::: Data records
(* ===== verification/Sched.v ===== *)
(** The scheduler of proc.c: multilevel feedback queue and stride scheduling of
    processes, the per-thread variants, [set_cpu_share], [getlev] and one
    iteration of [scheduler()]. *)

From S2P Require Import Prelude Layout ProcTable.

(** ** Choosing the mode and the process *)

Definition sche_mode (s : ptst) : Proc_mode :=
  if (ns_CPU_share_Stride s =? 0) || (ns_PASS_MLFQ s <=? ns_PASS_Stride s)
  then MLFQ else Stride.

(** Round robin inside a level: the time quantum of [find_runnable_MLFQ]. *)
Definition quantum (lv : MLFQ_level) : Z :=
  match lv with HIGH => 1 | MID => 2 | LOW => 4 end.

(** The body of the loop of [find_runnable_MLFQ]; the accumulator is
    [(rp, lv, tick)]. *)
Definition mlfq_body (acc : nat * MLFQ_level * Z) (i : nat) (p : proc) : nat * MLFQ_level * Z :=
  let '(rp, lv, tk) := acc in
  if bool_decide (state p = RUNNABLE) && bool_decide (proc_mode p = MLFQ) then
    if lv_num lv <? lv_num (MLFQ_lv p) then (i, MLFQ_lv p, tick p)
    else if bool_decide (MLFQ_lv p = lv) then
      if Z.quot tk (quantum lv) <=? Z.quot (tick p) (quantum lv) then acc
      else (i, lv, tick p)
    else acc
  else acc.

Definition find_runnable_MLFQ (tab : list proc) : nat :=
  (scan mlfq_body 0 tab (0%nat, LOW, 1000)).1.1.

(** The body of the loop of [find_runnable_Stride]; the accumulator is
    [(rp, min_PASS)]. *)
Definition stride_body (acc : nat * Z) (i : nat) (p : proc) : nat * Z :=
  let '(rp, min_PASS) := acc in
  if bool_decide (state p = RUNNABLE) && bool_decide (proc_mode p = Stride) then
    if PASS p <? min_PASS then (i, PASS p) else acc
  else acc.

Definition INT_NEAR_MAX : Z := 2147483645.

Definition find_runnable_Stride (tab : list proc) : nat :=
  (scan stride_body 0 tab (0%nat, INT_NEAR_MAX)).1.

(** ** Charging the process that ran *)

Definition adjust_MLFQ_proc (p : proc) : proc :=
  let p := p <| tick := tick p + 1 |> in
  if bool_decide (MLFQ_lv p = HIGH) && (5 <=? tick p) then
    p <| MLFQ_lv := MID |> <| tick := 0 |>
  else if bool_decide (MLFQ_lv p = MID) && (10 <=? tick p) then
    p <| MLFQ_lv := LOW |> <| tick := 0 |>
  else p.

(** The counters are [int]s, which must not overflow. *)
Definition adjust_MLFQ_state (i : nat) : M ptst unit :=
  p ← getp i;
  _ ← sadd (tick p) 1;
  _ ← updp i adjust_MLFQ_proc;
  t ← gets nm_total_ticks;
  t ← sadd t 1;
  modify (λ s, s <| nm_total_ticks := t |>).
::::::
_Task brief_:
Restate the data verbatim through the "(tick p) 1;" line.

_The completed task_:
(* ===== verification/Sched.v ===== *)
(** The scheduler of proc.c: multilevel feedback queue and stride scheduling of
    processes, the per-thread variants, [set_cpu_share], [getlev] and one
    iteration of [scheduler()]. *)

From S2P Require Import Prelude Layout ProcTable.

(** ** Choosing the mode and the process *)

Definition sche_mode (s : ptst) : Proc_mode :=
  if (ns_CPU_share_Stride s =? 0) || (ns_PASS_MLFQ s <=? ns_PASS_Stride s)
  then MLFQ else Stride.

(** Round robin inside a level: the time quantum of [find_runnable_MLFQ]. *)
Definition quantum (lv : MLFQ_level) : Z :=
  match lv with HIGH => 1 | MID => 2 | LOW => 4 end.

(** The body of the loop of [find_runnable_MLFQ]; the accumulator is
    [(rp, lv, tick)]. *)
Definition mlfq_body (acc : nat * MLFQ_level * Z) (i : nat) (p : proc) : nat * MLFQ_level * Z :=
  let '(rp, lv, tk) := acc in
  if bool_decide (state p = RUNNABLE) && bool_decide (proc_mode p = MLFQ) then
    if lv_num lv <? lv_num (MLFQ_lv p) then (i, MLFQ_lv p, tick p)
    else if bool_decide (MLFQ_lv p = lv) then
      if Z.quot tk (quantum lv) <=? Z.quot (tick p) (quantum lv) then acc
      else (i, lv, tick p)
    else acc
  else acc.

Definition find_runnable_MLFQ (tab : list proc) : nat :=
  (scan mlfq_body 0 tab (0%nat, LOW, 1000)).1.1.

(** The body of the loop of [find_runnable_Stride]; the accumulator is
    [(rp, min_PASS)]. *)
Definition stride_body (acc : nat * Z) (i : nat) (p : proc) : nat * Z :=
  let '(rp, min_PASS) := acc in
  if bool_decide (state p = RUNNABLE) && bool_decide (proc_mode p = Stride) then
    if PASS p <? min_PASS then (i, PASS p) else acc
  else acc.

Definition INT_NEAR_MAX : Z := 2147483645.

Definition find_runnable_Stride (tab : list proc) : nat :=
  (scan stride_body 0 tab (0%nat, INT_NEAR_MAX)).1.

(** ** Charging the process that ran *)

Definition adjust_MLFQ_proc (p : proc) : proc :=
  let p := p <| tick := tick p + 1 |> in
  if bool_decide (MLFQ_lv p = HIGH) && (5 <=? tick p) then
    p <| MLFQ_lv := MID |> <| tick := 0 |>
  else if bool_decide (MLFQ_lv p = MID) && (10 <=? tick p) then
    p <| MLFQ_lv := LOW |> <| tick := 0 |>
  else p.

(** The counters are [int]s, which must not overflow. *)
Definition adjust_MLFQ_state (i : nat) : M ptst unit :=
  p ← getp i;
  _ ← sadd (tick p) 1;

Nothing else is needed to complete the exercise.